*Exercise description*
Your output should be the lines of the data that follow, reproduced exactly from the first through the line bearing "match dict_get club_key CAMPUS_CLUBS with".

***

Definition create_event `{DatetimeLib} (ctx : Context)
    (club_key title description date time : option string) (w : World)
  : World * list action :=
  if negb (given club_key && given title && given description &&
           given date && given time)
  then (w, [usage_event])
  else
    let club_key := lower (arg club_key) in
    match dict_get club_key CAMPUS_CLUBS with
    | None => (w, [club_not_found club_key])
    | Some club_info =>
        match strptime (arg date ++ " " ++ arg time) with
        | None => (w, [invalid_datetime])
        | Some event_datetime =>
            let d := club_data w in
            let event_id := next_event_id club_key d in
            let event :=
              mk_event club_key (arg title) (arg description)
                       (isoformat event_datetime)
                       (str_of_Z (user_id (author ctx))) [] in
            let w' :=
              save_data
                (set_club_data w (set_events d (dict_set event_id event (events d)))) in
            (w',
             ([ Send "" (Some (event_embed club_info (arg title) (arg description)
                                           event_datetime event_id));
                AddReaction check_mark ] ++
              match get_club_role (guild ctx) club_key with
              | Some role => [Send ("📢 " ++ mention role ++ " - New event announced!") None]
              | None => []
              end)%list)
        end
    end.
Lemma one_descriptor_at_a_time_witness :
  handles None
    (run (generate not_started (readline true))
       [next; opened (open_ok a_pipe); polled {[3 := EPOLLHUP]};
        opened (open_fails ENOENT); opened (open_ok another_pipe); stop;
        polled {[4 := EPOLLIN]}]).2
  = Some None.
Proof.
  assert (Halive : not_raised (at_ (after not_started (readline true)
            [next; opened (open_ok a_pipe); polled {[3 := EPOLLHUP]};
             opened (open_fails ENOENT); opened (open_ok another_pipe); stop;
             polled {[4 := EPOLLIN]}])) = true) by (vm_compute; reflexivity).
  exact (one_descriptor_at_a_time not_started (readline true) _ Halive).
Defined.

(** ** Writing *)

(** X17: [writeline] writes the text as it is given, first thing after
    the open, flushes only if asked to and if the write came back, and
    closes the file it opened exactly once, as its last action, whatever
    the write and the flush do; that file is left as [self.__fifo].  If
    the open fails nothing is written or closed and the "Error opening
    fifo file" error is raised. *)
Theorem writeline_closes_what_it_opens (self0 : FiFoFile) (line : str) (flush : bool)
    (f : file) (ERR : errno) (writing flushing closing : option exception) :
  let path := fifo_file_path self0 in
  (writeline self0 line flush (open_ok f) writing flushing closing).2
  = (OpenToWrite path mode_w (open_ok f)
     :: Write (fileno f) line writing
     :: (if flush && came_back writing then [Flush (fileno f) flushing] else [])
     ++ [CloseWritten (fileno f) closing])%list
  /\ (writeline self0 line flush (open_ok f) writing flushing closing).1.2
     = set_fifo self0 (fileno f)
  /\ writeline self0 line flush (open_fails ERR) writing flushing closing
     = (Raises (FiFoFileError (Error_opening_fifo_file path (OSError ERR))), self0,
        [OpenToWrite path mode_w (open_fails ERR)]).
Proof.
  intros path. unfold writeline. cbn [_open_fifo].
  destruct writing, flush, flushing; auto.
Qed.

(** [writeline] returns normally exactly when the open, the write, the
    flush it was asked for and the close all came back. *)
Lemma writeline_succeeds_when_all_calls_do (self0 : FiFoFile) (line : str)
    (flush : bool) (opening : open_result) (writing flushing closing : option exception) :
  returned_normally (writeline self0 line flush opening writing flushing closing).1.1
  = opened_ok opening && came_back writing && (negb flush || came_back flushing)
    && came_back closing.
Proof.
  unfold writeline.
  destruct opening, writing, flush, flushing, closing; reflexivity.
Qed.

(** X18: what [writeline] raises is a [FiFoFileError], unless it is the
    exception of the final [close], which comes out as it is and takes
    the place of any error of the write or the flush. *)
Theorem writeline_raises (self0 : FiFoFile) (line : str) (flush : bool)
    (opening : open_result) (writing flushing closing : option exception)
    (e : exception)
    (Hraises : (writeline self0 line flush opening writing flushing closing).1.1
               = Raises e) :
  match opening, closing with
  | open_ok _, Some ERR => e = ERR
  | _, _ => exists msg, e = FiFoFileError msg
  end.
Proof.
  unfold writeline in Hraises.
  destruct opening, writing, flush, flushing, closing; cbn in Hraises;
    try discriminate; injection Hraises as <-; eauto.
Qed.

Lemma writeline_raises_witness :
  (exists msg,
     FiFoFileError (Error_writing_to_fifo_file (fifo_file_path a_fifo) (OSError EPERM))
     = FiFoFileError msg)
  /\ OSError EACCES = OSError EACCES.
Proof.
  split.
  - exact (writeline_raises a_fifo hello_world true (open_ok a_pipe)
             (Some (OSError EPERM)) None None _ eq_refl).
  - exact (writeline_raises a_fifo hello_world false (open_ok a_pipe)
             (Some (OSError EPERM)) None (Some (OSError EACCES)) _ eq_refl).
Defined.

***

*Solved exercise*
Definition create_event `{DatetimeLib} (ctx : Context)
    (club_key title description date time : option string) (w : World)
  : World * list action :=
  if negb (given club_key && given title && given description &&
           given date && given time)
  then (w, [usage_event])
  else
    let club_key := lower (arg club_key) in
    match dict_get club_key CAMPUS_CLUBS with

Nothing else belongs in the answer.